No puede faltar Clara Campoamor, con La revolución española vista por una republicana, entre las voces sensatas, elevadas inútilmente entonces sobre el fragor ensordecedor de la contienda fratricida. La impulsora del voto femenino en 1931 es autora de un juicio sobre la Guerra Civil que es una enmienda a la totalidad de la «memoria democrática»: «La división tan sencilla como falaz hecha por el gobierno entre fascistas y demócratas, para estimular al pueblo, no se corresponde con la verdad. La heterogénea composición de los grupos que constituyen cada uno de los bandos (…) demuestra que hay tantos elementos liberales entre los alzados como anti-demócratas en el bando gubernamental».

Voces como las citadas encuentran en la actualidad, pese a todo, un eco extraordinario ante el restallido de tanta desmemoria interesada en removerles las vísceras a los españoles con los odios de antaño. Y digo que pese a todo porque sobre estos testigos cae hoy la sombra de la sospecha, dado que sus opiniones no se ajustan a la reescritura del pasado.

Por más que puede sorprender, el relato de este falsario y oportunista antifranquismo de medio siglo después de la muerte de Franco llega a cuestionar o contradecir el testimonio de figuras fusiladas, encarceladas o exiliadas por la dictadura como las antes citadas. A tal punto llega la reescritura del pasado por quienes promueven la «memoria democrática»: el de decretar el fin de la Historia como instrumento de conocimiento de los hechos pretéritos, sobre la base de los testimonios y los documentos coetáneos.

El lugar de la Historia es ocupado por un dictado oficial, elaborado con materias primas del mismo presente donde busca influir. El pasado es una mera excusa para alzar como cartelismo electoral el espectro de las dos Españas. Esta ensoñación fantasmagórica sólo es una vía para que una facción trate de levantar un muro frente al resto de los españoles para proteger su poder sin solución de convivencia entre diferentes ni posibilidad de alternativa.

Con la «memoria democrática» se establece por ley lo que debe recordarse y lo que no y, más allá aún, se señala cómo debe recordarse lo que nunca sucedió. Hasta el punto de que se blanqueen los «años de plomo» de la banda terrorista ETA estirando el franquismo hasta 1983, un año después de la primera victoria electoral del PSOE. Ya hay que tener poca dignidad para dar luz verde a una ley contra el franquismo en la que aceptas haber formado parte de la dictadura, tal y como querían tus socios de Bildu.

Al mismo tiempo se persigue, con hasta ciento cincuenta mil euros de multa, cualquier juicio de valor que sea considerado un descrédito solo para una parte de los protagonistas del pasado. Pero decir que el chequista Agapito García Atadell, tipógrafo del PSOE y UGT, fue un asesino sin escrúpulos no puede considerarse humillación a una víctima del franquismo: lo que sería una muy grave humillación, pero para sus centenares de víctimas, sería negar o silenciar que lo fue.

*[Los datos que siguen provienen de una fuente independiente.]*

Lemma mask_loop_ok n i rw mask disorder start cur :
  0 <= start <= i → i + Z.of_nat n = len rw → no_bit mask start i →
  ∃ segs start' d,
    mask_loop n i rw mask disorder start cur (2 ^ (i mod 64)) = Ok (segs, start', d) ∧
    start <= start' <= len rw ∧ payload segs = slice rw start start' ∧
    no_bit mask start' (len rw) ∧ Forall (piece_ok mask) segs.
Proof.
  revert i start cur. induction n as [| n IH]; intros i start cur Hs Hn Hno.
  - exists [], start, cur. simpl. split_and!; try lia; try done.
    + by rewrite slice_empty.
    + intros j Hj. apply Hno. lia.
  - cbn [mask_loop]. cbv zeta. rewrite curbit_test, curbit_next by lia.
    destruct (mask_bit mask i) eqn:Hb.
    + set (cur' := if start <? i then negb cur else cur).
      destruct (IH (i + 1) (i + 1) (negb cur')) as
        (segs & st & d & E & Hst & Hp & Hn' & Hf); [lia | lia | intros j ?; lia |].
      rewrite (slice_chk_ok _ i (i + 1)) by lia.
      assert (Hone : piece_ok mask (mkSegment (slice rw i (i + 1)) (cur' && disorder))).
      { split; simpl; [apply slice_ne; lia |]. left. rewrite len_slice; lia. }
      unfold cur' in *. clear cur'. destruct (start <? i) eqn:Hlt; case_bool.
      * rewrite slice_chk_ok by lia. simpl. rewrite E. simpl.
        eexists _, _, _. split_and!; [done | lia | lia | | done |].
        -- rewrite !payload_cons, Hp. simpl. rewrite !slice_glue by lia. done.
        -- constructor; [| by constructor].
           split; simpl; [apply slice_ne; lia |].
           right. exists start. split; [lia |]. rewrite len_slice by lia.
           by replace (start + (i - start)) with i by lia.
      * assert (start = i) as -> by lia. simpl. rewrite E. simpl.
        eexists _, _, _. split_and!; [done | lia | lia | | done |].
        -- rewrite payload_cons, Hp. simpl. by rewrite slice_glue by lia.
        -- by constructor.
    + destruct (IH (i + 1) start cur) as (segs & st & d & E & ?); [lia | lia | |].
      * intros j Hj. destruct (decide (j = i)) as [-> |]; [done | apply Hno; lia].
      * by exists segs, st, d.
Qed.
Lemma set_outcome_lift o k v b inv c c' s s' :
  shard_update c c' k s s' → (b = false → c' = c) →
  set_outcome o k v (λ k', assoc k' (view s)) b inv (λ k', assoc k' (view s')) →
  set_outcome o k v (cache_peek c) b inv (cache_peek c').
Proof.
  intros [Hold Hnew Hother] Hsame Hout.
  assert (cache_peek c k = assoc k (view s)) as Hk by by apply Hold.
  inversion Hout as [H | w f Hw Hsk Hf | f Hn Hu Hf | k0 w0 f Hn Hu Hne Hw Hf]; subst.
  - rewrite Hsame by done. constructor. by rewrite Hk.
  - econstructor; [congruence | done |]. intros k'.
    destruct (decide (shard_index c k' = shard_index c k)) as [He | He].
    + by rewrite Hnew, Hf, Hold.
    + rewrite decide_False by congruence. by apply Hother.
  - econstructor; [congruence | done |]. intros k'.
    destruct (decide (shard_index c k' = shard_index c k)) as [He | He].
    + by rewrite Hnew, Hf, Hold.
    + rewrite decide_False by congruence. by apply Hother.
  - assert (shard_index c k0 = shard_index c k) as H0.
    { apply dec_stable. intros [? _]%Hother. congruence. }
    econstructor; [congruence | done | done | by rewrite Hold |]. intros k'.
    destruct (decide (shard_index c k' = shard_index c k)) as [He | He].
    + by rewrite Hnew, Hf, Hold.
    + rewrite !decide_False by congruence. by apply Hother.
Qed.

Lemma with_shard_id c i s : shards c !! i = Some s → with_shard c i s = c.
Proof. intros Hs. unfold with_shard. rewrite list_insert_id by done. by destruct c. Qed.

Lemma Set_spec c k v o :
  cache_wf c →
  let '(b, inv, c') := Set_ k v o c in
  cache_wf c' ∧ (b = false → c' = c) ∧
  set_outcome (opts_or_default o) k v (cache_peek c) b inv (cache_peek c').
Proof.
  intros Hc. destruct (shard_at c k Hc) as (s & Hs & Hwf).
  unfold Set_, on_shard. rewrite Hs. pose proof (shard_Set_refines k v o s Hwf) as Href.
  pose proof (shard_Set_refused k v o s) as Hrefused.
  destruct (shard_Set k v o s) as [[b inv] s'] eqn:Hset. destruct Href as (Hwf' & _ & Heq).
  pose proof (spec_set_outcome (capacity s) (opts_or_default o) k v (view s)
    (wf_pos _ (proj1 Hwf)) (view_functional s (proj1 Hwf))) as Hout.
  rewrite <- Heq in Hout.
  destruct (with_shard_spec c k s s' Hc Hs Hwf') as [Hc' Hupd].
  { intros k' Hk'. exact (set_outcome_keys _ _ _ _ _ _ _ k' Hout Hk'). }
  assert (b = false → with_shard c (shard_index c k) s' = c) as Hsame.
  { intros ->. destruct (Hrefused _ _ eq_refl) as [_ ->]. by apply with_shard_id. }
  split_and!; [done.. |]. by eapply set_outcome_lift.
Qed.

Lemma Delete_spec c k :
  cache_wf c →
  let '(inv, c') := Delete k c in
  cache_wf c' ∧ inv = option_list ((k,.) <$> cache_peek c k) ∧
  ∀ k', cache_peek c' k' = if decide (k' = k) then None else cache_peek c k'.
Proof.
  intros Hc. destruct (shard_at c k Hc) as (s & Hs & Hwf).
  unfold Delete, on_shard. rewrite Hs.
  pose proof (shard_Delete_refines k s Hwf) as (Hwf' & _ & Heq).
  destruct (shard_Delete k s) as [inv s']. simpl in *.
  assert (inv = option_list ((k,.) <$> assoc k (view s)) ∧
    ∀ k', assoc k' (view s') = if decide (k' = k) then None else assoc k' (view s))
    as [-> Hview].
  { unfold spec_delete in Heq. destruct (assoc k (view s)) as [v |] eqn:Hk;
      injection Heq as -> ->; (split; [done |]); intros k'.
    - apply assoc_remove.
    - by case_decide; subst. }
  destruct (with_shard_spec c k s s' Hc Hs Hwf') as [Hc' [Hold Hnew Hother]].
  { intros k'. rewrite Hview. case_decide; auto. }
  split_and!; [done | by rewrite Hold |]. intros k'.
  destruct (decide (shard_index c k' = shard_index c k)) as [He | He].
  - by rewrite Hnew, Hview, Hold.
  - rewrite decide_False by congruence. by apply Hother.
Qed.

Lemma ForEach_spec c k v : cache_wf c → cache_peek c k = Some v → (k, v) ∈ ForEach c.
Proof.
  intros Hc Hp. destruct (shard_at c k Hc) as (s & Hs & [Hwf _]).
  unfold cache_peek in Hp. rewrite Hs in Hp. simpl in Hp.
  unfold ForEach. apply list_elem_of_join. exists (shard_entries s). split.
  - unfold shard_entries. apply list_elem_of_omap.
    apply assoc_In, elem_of_view_of in Hp as (p & Hin & Hh).
    exists (k, p). split; [| simpl; by rewrite Hh].
    apply elem_of_map_to_list, (wf_items _ Hwf). eauto.
  - apply list_elem_of_fmap. exists s. split; [done |]. by eapply list_elem_of_lookup_2.
Qed.

Lemma ForEach_sound c k v : cache_wf c → (k, v) ∈ ForEach c → cache_peek c k = Some v.
Proof.
  intros (Hall & _ & _ & Hidx). unfold ForEach.
  intros (l & Hin & (s & -> & Hs)%list_elem_of_fmap)%list_elem_of_join.
  apply list_elem_of_lookup_1 in Hs as [i Hs].
  assert (shard_inv s) as Hwf by exact (proj1 (Forall_lookup_1 _ _ _ _ Hall Hs)).
  apply list_elem_of_omap in Hin as ([k' p] & Hp%elem_of_map_to_list & He). simpl in He.
  destruct (lookup_wf s k' p Hwf Hp) as (w & Hw & _ & Ha). rewrite Hw in He.
  simpl in He. injection He as -> ->. unfold cache_peek.
  rewrite (Hidx i s k Hs ltac:(by eexists)), Hs. done.
Qed.

(** ** The interface *)
#[export] Instance lru_Cache : Cache LRUCache K V := {
  c_get := Get;
  c_set := Set_;
  c_delete := Delete;
  c_has := Has;
  c_foreach := ForEach;
  c_size := Size;
  c_valid := cache_wf;
  c_accepts := λ _, True;
  c_notifies := True;
  peek := cache_peek;
}.

(** [Set_spec] at a known result. *)
Lemma Set_spec_eq c k v o b inv c' :
  cache_wf c → Set_ k v o c = (b, inv, c') →
  cache_wf c' ∧ (b = false → c' = c) ∧
  set_outcome (opts_or_default o) k v (cache_peek c) b inv (cache_peek c').
Proof. intros Hc He. pose proof (Set_spec c k v o Hc) as H. by rewrite He in H. Qed.

Lemma Delete_spec_eq c k inv c' :
  cache_wf c → Delete k c = (inv, c') →
  cache_wf c' ∧ inv = option_list ((k,.) <$> cache_peek c k) ∧
  ∀ k', cache_peek c' k' = if decide (k' = k) then None else cache_peek c k'.
Proof. intros Hc He. pose proof (Delete_spec c k Hc) as H. by rewrite He in H. Qed.

#[export] Instance lru_CacheLaws : CacheLaws LRUCache K V.
Proof.
  split; unfold c_valid, c_get, c_set, c_delete, c_has, peek, c_foreach, c_accepts,
    c_notifies; simpl.
  - apply Get_spec.
  - apply Has_spec.
  - intros c k v o b inv c' Hc He ->.
    destruct (Set_spec_eq _ _ _ _ _ _ _ Hc He) as (_ & -> & Hout); [| done].
    by inversion Hout.
  - intros c k v o Hc [w Hw] Hsk. destruct (Set_ k v o c) as [[b inv] c'] eqn:He.
    destruct (Set_spec_eq _ _ _ _ _ _ _ Hc He) as (_ & Hsame & Hout).
    inversion Hout; subst; try congruence. by rewrite Hsame.
  - intros c k v o b inv c' Hc He -> _.
    destruct (Set_spec_eq _ _ _ _ _ _ _ Hc He) as (_ & _ & Hout).
    by eapply set_outcome_stored.
  - intros c k v o Hc _ Hal _. destruct (Set_ k v o c) as [[b inv] c'] eqn:He.
    destruct (Set_spec_eq _ _ _ _ _ _ _ Hc He) as (_ & _ & Hout).
    inversion Hout as [Hr | | |]; subst; eauto. exfalso.
    unfold set_allowed in Hal. destruct (Has k c) eqn:Hh.
    + apply Has_spec in Hh as [w Hw]; [| done].
      destruct Hr as [[_ Hsk] | [Hn _]]; [by rewrite Hsk in Hal | congruence].
    + destruct Hr as [[Hs _] | [_ Hu]]; [| by rewrite Hu in Hal].
      apply Has_spec in Hs; [congruence | done].
  - intros c k v o b inv c' Hc He. by apply (Set_spec_eq _ _ _ _ _ _ _ Hc He).
  - intros c k v o b inv c' k' Hc He.
    destruct (Set_spec_eq _ _ _ _ _ _ _ Hc He) as (_ & _ & Hout).
    by eapply set_outcome_frame.
  - intros c k v o b inv c' k' w Hc He.
    destruct (Set_spec_eq _ _ _ _ _ _ _ Hc He) as (_ & _ & Hout).
    by eapply set_outcome_invalidates.
  - intros c k v o b inv c' k' w Hc He.
    destruct (Set_spec_eq _ _ _ _ _ _ _ Hc He) as (_ & _ & Hout).
    by eapply set_outcome_gone.
  - intros c k v o inv c' w Hc _ He Hw.
    destruct (Set_spec_eq _ _ _ _ _ _ _ Hc He) as (_ & _ & Hout).
    inversion Hout; subst; simplify_eq; try congruence. by left.
  - intros c k inv c' w Hc _ He Hw.
    destruct (Delete_spec_eq _ _ _ _ Hc He) as (_ & -> & _). rewrite Hw. by left.
  - intros c k inv c' k' w Hc He Hin.
    destruct (Delete_spec_eq _ _ _ _ Hc He) as (_ & -> & _).
    destruct (cache_peek c k) eqn:Hk; simpl in Hin; [| by apply elem_of_nil in Hin].
    apply list_elem_of_singleton in Hin. by simplify_eq.
  - intros c k inv c' Hc He. destruct (Delete_spec_eq _ _ _ _ Hc He) as (? & _ & Hp).
    split_and!; [done | by rewrite Hp, decide_True | intros k' ?; by rewrite Hp, decide_False].
  - apply ForEach_spec.
  - intros c k v Hc _. by apply ForEach_sound.
Qed.

(** ** Construction and the bound on the size *)
Definition cache_do (op : shard_op) (c : LRUCache) : shard_res * LRUCache :=
  match op with
  | OpGet k => let '(r, c') := Get k c in (RGet r, c')
  | OpHas k => (RHas (Has k c), c)
  | OpSet k v o => let '(b, inv, c') := Set_ k v o c in (RSet b inv, c')
  | OpDelete k => let '(inv, c') := Delete k c in (RDelete inv, c')
  end.

Definition op_key (op : shard_op) : K :=
  match op with OpGet k | OpHas k | OpSet k _ _ | OpDelete k => k end.

Definition caps (cap : Z) (c : LRUCache) : Prop := Forall (λ s, capacity s = cap) (shards c).

(** An operation on the cache is the operation on one shard. *)
Lemma cache_do_shard op c s :
  shards c !! shard_index c (op_key op) = Some s →
  (cache_do op c).2 = with_shard c (shard_index c (op_key op)) (shard_do op s).2.
Proof.
  intros Hs. destruct op as [k | k | k v o | k]; simpl in *;
    unfold Get, Set_, Delete, on_shard; rewrite ?Hs.
  - by destruct (shard_Get k s).
  - by rewrite with_shard_id.
  - by destruct (shard_Set k v o s) as [[??]?].
  - by destruct (shard_Delete k s).
Qed.

Lemma cache_do_wf op c : cache_wf c → cache_wf (cache_do op c).2.
Proof.
  intros Hc. destruct op as [k | k | k v o | k]; simpl.
  - pose proof (Get_spec c k Hc). destruct (Get k c). naive_solver.
  - done.
  - pose proof (Set_spec c k v o Hc). destruct (Set_ k v o c) as [[??]?]. naive_solver.
  - pose proof (Delete_spec c k Hc). destruct (Delete k c). naive_solver.
Qed.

Ahora que se cumplen ochenta y ocho años del golpe militar que desencadenó la Guerra Civil, cuyo resultado trajo cerca de cuarenta años de dictadura, se vuelve a hablar de aquel pasado entre negaciones y silencios, con miedo a desafiar la verdad oficial. Los estudios históricos que se realizan a contracorriente de la versión impuesta por el BOE son castigados en los medios de comunicación estatales a la inexistencia, lo que es otra forma de censura.

La reivindicación histórica de la lucha por la libertad se ha convertido en un pretexto para atacar la libertad. A cuento de la imposición de la «memoria colectiva» se somete a proceso inquisitorial la complejidad y pluralidad de las memorias individuales y familiares, con fallos inapelables en contra en el caso de que tales memorias, ya sean de izquierdas o de derechas, contradigan los dogmas de la nueva religión orwelliana.

En definitiva, con la excusa de condenar una dictadura que acabó hace medio siglo, una nueva dictadura sigilosa amenaza hoy con condenarnos a todos al infierno de las desmemorias, los silencios y las mentiras. Lo que viene a ser el paraíso totalitario que algunos anhelan con nostalgia.